* [PROVIDED DATA]
============================================================

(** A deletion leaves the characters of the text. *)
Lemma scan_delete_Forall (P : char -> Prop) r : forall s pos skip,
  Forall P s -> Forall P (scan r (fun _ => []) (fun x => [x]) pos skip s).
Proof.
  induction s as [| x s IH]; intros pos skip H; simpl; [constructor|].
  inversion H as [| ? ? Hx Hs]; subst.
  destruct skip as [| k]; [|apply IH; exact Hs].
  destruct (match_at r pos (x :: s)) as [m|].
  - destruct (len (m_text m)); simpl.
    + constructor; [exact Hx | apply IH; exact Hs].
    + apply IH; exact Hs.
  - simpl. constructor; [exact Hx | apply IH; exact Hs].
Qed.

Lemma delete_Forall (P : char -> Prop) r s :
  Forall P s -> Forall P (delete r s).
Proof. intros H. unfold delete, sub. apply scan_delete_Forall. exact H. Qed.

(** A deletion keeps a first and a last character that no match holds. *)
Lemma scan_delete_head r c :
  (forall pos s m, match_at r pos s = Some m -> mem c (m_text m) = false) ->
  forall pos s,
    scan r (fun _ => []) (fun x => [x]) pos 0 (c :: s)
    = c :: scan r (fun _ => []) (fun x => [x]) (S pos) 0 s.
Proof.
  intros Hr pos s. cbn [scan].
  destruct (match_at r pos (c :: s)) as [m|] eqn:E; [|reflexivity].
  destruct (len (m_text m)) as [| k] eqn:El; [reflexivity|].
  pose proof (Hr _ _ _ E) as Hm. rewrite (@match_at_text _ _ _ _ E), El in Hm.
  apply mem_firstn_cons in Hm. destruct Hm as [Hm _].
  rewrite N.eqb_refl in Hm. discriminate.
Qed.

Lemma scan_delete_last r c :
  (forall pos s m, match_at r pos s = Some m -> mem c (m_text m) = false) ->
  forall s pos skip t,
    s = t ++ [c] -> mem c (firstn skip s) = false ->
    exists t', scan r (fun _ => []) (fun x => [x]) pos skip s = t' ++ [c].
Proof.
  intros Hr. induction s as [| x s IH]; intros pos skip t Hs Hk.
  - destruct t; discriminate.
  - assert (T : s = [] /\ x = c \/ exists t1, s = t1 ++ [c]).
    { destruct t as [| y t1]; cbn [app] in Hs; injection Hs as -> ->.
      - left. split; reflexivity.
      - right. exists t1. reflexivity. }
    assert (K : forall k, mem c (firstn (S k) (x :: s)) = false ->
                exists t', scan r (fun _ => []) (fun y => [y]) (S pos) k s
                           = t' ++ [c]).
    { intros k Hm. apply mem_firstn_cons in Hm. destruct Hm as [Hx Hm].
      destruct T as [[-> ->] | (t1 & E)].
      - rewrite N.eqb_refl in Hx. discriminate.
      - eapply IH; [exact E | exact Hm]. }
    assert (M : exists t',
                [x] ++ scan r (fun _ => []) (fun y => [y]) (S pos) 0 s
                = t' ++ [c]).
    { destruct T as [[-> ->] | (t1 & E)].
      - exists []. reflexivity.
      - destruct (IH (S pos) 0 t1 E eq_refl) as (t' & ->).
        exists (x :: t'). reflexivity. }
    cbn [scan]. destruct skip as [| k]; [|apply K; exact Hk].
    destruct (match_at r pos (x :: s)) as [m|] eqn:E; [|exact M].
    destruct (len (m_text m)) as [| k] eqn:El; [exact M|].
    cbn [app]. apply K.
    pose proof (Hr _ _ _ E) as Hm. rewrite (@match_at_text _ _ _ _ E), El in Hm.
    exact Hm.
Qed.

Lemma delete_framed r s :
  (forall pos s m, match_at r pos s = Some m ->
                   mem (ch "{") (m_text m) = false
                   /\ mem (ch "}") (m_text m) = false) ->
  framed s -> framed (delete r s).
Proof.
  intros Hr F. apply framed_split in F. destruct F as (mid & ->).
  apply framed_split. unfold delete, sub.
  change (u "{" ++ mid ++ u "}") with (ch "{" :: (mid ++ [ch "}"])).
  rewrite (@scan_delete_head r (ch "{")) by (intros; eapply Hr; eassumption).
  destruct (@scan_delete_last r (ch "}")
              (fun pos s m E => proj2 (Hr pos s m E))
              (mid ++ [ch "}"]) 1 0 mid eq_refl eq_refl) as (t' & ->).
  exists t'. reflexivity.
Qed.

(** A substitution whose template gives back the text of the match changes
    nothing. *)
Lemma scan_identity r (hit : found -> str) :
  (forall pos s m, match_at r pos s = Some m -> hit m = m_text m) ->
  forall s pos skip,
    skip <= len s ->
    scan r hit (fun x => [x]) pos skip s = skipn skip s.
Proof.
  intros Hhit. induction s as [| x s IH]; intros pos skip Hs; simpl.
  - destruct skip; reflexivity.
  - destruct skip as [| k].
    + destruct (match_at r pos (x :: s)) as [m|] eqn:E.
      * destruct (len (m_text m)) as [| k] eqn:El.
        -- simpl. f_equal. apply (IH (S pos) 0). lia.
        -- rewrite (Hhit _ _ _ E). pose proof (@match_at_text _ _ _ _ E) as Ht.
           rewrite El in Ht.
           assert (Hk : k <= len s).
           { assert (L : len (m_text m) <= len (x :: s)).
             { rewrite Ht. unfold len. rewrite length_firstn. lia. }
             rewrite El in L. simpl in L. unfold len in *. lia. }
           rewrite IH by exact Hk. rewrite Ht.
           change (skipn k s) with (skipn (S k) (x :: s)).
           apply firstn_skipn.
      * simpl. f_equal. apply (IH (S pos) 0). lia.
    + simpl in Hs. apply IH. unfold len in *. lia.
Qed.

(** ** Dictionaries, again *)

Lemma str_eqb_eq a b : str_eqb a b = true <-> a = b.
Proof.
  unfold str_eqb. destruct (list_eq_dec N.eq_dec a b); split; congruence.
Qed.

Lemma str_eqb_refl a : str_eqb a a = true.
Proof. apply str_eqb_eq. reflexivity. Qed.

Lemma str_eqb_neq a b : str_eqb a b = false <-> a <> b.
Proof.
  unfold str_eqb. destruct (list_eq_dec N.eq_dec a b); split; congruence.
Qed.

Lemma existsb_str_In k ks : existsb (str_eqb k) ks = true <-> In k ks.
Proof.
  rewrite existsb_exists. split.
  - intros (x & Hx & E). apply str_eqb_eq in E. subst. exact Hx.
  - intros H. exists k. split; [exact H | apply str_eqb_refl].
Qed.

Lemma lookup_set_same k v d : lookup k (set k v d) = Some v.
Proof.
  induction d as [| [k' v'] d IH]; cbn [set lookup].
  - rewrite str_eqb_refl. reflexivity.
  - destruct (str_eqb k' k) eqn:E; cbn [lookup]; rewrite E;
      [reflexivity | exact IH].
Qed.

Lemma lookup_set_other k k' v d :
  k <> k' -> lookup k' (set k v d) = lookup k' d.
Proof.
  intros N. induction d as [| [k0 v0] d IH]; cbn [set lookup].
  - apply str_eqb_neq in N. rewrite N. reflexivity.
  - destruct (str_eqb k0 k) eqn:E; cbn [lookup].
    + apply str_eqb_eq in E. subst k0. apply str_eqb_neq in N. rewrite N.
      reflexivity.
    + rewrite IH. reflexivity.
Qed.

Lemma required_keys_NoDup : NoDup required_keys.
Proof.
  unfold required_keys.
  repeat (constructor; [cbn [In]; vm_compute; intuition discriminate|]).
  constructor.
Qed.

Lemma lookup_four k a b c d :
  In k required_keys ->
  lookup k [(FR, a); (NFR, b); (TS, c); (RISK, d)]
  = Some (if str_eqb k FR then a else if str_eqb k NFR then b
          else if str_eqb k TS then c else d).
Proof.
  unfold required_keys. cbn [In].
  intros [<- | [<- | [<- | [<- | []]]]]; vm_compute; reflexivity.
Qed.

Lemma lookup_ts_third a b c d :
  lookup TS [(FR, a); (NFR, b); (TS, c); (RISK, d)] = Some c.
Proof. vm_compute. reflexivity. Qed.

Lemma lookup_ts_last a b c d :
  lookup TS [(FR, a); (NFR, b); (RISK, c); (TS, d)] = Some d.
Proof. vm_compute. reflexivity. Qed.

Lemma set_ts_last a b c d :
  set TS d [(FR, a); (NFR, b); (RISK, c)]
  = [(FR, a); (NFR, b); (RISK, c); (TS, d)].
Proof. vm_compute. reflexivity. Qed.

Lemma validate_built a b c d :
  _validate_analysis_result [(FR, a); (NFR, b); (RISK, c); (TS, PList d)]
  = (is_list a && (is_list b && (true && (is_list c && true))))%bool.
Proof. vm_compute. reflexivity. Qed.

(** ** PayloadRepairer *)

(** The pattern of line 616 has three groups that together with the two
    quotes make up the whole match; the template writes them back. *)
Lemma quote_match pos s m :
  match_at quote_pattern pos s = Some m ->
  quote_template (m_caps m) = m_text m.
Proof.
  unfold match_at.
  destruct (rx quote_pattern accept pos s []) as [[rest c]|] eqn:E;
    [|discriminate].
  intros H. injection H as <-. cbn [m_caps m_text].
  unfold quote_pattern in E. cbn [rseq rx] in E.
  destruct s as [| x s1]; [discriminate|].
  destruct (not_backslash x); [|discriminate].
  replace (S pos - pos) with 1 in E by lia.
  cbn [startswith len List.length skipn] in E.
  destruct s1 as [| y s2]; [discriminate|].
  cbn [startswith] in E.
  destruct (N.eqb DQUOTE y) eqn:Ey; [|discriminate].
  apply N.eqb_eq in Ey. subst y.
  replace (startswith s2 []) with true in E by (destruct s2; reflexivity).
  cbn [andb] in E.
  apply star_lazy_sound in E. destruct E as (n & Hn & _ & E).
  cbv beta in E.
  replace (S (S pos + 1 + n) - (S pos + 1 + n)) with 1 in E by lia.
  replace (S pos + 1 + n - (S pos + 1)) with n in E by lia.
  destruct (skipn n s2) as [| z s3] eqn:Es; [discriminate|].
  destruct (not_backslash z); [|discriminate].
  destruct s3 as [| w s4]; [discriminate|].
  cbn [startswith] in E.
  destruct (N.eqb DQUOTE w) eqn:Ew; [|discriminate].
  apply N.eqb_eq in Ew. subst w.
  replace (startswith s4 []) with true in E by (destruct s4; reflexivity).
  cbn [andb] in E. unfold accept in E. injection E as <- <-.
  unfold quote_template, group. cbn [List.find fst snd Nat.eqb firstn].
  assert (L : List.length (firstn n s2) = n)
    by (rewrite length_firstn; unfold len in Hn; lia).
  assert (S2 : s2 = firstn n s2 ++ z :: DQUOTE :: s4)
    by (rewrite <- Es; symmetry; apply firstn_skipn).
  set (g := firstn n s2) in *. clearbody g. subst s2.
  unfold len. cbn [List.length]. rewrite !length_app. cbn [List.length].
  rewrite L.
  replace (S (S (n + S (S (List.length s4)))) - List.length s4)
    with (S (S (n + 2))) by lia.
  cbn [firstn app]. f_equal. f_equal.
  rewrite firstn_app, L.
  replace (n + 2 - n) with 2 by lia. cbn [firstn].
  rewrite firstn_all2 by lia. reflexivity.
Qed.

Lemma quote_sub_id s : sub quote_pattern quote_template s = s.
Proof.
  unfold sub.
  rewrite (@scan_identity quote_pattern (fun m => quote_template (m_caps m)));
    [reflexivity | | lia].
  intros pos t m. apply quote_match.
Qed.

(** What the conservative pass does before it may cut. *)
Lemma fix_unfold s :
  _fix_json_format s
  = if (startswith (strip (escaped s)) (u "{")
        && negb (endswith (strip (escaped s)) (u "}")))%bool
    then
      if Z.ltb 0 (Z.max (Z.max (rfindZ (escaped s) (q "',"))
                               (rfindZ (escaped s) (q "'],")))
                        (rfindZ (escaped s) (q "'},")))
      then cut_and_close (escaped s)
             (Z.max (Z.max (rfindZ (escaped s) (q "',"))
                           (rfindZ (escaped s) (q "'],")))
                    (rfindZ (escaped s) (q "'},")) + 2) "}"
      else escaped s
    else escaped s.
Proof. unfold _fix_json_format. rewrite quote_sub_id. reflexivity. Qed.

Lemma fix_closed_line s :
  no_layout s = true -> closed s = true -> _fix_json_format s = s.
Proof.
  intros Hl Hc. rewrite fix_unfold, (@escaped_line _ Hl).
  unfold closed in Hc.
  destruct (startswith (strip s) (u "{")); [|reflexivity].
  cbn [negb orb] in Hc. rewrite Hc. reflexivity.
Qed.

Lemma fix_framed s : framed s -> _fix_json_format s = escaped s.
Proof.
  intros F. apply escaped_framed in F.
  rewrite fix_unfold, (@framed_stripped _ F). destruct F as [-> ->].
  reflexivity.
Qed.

============================================================

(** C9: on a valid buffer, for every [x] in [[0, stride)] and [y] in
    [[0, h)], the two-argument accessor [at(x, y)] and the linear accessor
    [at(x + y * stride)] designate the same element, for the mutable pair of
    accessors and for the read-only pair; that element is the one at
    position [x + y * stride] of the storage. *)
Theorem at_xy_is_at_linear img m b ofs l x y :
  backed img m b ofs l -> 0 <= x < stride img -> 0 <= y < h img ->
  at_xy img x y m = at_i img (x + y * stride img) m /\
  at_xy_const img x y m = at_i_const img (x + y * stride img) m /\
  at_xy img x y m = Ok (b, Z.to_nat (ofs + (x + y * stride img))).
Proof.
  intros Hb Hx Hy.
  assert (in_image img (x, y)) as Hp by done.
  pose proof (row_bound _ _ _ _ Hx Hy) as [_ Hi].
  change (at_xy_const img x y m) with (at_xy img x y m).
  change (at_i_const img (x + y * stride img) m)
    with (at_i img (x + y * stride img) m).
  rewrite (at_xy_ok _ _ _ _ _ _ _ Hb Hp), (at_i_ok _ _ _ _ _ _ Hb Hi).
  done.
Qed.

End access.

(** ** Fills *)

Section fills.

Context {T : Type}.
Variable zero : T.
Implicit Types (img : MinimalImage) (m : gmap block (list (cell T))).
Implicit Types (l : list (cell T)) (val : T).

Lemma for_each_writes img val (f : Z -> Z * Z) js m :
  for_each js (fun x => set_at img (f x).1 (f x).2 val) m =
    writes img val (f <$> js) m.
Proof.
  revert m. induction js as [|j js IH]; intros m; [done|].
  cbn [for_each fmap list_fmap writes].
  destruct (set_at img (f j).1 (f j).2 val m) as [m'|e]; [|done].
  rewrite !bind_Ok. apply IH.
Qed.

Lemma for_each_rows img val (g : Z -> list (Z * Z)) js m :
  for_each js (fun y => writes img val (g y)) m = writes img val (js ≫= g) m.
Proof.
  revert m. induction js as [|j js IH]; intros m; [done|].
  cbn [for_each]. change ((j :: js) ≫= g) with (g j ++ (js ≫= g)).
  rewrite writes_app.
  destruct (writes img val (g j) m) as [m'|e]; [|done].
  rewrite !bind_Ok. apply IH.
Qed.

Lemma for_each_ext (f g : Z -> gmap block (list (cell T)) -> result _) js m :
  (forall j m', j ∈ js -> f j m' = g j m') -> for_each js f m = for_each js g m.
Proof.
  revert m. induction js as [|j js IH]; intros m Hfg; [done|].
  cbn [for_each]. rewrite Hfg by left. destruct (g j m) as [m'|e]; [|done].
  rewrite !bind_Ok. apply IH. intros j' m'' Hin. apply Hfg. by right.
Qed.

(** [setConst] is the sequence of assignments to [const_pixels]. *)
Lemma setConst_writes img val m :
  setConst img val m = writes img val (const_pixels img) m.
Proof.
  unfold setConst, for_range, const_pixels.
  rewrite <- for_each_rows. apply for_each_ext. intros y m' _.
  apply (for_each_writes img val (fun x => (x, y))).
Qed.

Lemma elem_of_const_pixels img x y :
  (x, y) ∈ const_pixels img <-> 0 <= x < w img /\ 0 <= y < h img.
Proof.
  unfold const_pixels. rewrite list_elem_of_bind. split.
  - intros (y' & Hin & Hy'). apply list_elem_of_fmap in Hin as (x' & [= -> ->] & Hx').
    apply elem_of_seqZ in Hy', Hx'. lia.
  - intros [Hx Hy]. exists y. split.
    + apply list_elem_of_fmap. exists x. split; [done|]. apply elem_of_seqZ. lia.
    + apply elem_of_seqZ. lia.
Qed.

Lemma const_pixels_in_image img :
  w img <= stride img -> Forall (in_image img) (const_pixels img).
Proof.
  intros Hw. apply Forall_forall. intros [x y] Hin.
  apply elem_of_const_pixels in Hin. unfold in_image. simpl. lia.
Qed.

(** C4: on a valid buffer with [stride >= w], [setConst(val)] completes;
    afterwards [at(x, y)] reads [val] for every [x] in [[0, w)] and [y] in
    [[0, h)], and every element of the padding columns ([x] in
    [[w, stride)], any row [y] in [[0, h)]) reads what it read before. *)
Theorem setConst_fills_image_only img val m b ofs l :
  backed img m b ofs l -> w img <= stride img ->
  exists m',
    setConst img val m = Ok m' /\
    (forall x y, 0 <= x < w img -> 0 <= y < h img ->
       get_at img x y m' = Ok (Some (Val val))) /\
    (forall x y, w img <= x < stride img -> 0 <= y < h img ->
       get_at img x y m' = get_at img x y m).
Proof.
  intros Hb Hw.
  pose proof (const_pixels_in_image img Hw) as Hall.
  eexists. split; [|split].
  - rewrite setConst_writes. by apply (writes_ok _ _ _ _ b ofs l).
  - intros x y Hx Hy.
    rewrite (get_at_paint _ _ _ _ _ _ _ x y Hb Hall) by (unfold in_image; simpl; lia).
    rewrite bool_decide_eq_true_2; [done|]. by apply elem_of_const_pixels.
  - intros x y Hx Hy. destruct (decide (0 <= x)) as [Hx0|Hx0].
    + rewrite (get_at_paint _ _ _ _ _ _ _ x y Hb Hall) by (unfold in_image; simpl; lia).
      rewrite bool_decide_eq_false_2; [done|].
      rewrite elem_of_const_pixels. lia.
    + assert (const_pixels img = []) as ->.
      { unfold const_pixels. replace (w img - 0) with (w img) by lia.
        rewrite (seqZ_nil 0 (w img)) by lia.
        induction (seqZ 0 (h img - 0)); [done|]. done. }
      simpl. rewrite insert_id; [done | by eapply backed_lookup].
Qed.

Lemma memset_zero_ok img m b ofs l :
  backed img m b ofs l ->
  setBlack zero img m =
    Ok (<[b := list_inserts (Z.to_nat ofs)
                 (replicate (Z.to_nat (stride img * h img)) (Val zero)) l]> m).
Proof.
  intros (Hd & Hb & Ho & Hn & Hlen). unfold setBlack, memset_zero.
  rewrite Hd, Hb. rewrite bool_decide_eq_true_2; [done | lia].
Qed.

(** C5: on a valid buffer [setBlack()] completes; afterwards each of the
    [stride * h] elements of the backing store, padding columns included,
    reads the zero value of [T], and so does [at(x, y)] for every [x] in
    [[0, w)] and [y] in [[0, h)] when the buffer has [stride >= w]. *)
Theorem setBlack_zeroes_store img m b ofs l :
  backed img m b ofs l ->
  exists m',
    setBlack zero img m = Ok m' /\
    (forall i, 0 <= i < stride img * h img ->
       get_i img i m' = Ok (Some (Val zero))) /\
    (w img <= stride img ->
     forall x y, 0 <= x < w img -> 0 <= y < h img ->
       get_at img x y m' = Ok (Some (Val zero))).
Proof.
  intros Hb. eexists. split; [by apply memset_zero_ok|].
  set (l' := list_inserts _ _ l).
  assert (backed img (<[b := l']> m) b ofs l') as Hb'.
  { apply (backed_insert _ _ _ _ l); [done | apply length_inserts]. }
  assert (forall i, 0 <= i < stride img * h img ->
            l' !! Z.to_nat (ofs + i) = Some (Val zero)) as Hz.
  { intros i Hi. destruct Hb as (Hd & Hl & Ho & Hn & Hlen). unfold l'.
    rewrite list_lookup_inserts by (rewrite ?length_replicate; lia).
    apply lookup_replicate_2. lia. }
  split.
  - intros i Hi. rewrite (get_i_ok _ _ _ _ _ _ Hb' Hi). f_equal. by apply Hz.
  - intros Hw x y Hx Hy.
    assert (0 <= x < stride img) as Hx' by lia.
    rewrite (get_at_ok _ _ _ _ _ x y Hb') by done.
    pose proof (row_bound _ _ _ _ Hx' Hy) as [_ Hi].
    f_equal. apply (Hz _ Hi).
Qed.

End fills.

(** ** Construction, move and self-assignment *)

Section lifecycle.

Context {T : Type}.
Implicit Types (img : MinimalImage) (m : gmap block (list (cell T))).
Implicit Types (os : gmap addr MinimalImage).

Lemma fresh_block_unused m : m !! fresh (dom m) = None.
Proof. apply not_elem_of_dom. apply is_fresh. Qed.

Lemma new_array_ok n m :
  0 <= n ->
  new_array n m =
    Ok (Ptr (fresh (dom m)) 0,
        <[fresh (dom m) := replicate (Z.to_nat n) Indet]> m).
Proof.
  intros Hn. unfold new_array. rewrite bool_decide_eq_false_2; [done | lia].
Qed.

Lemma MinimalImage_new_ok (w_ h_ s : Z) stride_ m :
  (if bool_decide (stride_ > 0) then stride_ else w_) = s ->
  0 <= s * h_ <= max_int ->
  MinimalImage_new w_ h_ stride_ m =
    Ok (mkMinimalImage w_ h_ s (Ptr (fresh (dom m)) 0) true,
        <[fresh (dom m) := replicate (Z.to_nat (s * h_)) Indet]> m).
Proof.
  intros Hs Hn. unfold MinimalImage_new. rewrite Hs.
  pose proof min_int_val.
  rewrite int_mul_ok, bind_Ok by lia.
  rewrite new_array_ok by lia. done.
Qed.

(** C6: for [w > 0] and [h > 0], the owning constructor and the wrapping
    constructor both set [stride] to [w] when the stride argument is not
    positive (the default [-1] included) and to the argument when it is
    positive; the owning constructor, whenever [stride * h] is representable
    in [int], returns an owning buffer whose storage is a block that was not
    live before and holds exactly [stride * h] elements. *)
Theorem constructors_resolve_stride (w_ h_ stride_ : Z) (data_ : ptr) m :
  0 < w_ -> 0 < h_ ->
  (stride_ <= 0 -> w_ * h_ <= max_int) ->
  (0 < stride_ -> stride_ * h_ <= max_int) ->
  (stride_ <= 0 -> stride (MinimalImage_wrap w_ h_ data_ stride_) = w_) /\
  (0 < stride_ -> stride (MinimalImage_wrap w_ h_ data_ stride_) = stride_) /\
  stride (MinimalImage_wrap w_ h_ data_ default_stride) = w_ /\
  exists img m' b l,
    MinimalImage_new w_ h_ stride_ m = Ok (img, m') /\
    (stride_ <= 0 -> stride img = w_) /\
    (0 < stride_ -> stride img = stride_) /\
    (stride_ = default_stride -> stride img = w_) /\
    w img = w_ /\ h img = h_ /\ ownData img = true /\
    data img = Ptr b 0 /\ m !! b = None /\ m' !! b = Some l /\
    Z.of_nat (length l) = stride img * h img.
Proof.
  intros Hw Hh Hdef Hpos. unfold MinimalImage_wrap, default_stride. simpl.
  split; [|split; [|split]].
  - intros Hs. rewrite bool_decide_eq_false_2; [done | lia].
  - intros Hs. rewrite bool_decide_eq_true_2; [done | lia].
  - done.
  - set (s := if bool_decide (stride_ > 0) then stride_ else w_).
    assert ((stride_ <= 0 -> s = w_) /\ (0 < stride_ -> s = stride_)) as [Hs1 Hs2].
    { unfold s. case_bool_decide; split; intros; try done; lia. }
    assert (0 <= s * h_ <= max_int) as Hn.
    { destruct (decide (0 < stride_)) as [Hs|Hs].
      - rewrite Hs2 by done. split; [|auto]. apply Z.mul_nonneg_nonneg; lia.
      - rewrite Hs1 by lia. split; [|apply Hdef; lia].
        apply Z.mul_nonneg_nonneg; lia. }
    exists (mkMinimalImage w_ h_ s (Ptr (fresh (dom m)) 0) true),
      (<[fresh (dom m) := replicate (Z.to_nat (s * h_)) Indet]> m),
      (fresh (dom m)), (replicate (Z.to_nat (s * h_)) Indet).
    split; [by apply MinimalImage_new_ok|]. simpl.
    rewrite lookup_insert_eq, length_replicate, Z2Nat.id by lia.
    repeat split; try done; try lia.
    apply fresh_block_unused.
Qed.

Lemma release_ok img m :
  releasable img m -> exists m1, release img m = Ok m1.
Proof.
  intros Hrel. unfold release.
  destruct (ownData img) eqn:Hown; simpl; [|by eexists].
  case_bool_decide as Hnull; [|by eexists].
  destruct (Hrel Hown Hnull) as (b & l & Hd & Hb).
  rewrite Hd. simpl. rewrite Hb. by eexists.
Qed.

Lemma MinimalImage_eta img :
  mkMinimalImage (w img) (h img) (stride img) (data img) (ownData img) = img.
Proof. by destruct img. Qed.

============================================================

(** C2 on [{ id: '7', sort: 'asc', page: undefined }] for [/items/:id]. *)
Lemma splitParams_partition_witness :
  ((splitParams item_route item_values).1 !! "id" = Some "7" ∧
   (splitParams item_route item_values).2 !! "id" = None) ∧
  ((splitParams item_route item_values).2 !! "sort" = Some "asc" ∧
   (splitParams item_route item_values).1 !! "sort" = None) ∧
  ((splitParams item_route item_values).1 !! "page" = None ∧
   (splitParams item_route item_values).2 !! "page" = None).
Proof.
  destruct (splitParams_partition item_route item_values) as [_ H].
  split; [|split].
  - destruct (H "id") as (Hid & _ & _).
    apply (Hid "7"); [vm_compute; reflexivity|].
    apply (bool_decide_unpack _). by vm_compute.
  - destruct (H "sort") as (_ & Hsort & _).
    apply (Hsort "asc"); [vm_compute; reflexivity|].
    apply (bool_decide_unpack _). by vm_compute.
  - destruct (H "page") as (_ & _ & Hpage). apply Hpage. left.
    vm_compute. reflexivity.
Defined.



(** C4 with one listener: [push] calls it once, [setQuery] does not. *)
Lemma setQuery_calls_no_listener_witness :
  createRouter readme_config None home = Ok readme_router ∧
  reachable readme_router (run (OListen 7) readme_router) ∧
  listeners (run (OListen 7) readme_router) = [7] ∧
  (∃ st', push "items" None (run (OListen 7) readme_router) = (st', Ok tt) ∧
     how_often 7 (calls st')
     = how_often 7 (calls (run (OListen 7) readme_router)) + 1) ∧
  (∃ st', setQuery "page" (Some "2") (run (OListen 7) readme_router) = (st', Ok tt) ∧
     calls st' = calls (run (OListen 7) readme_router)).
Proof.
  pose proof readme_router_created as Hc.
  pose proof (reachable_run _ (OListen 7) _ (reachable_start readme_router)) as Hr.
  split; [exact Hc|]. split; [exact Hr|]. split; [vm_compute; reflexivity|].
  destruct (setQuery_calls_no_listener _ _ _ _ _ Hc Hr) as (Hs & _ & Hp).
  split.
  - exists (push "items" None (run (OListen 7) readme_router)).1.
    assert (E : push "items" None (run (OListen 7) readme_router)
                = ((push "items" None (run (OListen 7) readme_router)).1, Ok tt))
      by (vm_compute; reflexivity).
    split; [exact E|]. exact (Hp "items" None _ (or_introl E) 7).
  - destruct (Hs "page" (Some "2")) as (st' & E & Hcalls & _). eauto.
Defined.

============================================================

* [WORK REQUIRED]
What you return must be the lines above that run from the line with "Lemma scan_delete_last r" to the line with "assert (K : forall", inclusive, each copied exactly.

* [ANSWER BELOW]
Lemma scan_delete_last r c :
  (forall pos s m, match_at r pos s = Some m -> mem c (m_text m) = false) ->
  forall s pos skip t,
    s = t ++ [c] -> mem c (firstn skip s) = false ->
    exists t', scan r (fun _ => []) (fun x => [x]) pos skip s = t' ++ [c].
Proof.
  intros Hr. induction s as [| x s IH]; intros pos skip t Hs Hk.
  - destruct t; discriminate.
  - assert (T : s = [] /\ x = c \/ exists t1, s = t1 ++ [c]).
    { destruct t as [| y t1]; cbn [app] in Hs; injection Hs as -> ->.
      - left. split; reflexivity.
      - right. exists t1. reflexivity. }
    assert (K : forall k, mem c (firstn (S k) (x :: s)) = false ->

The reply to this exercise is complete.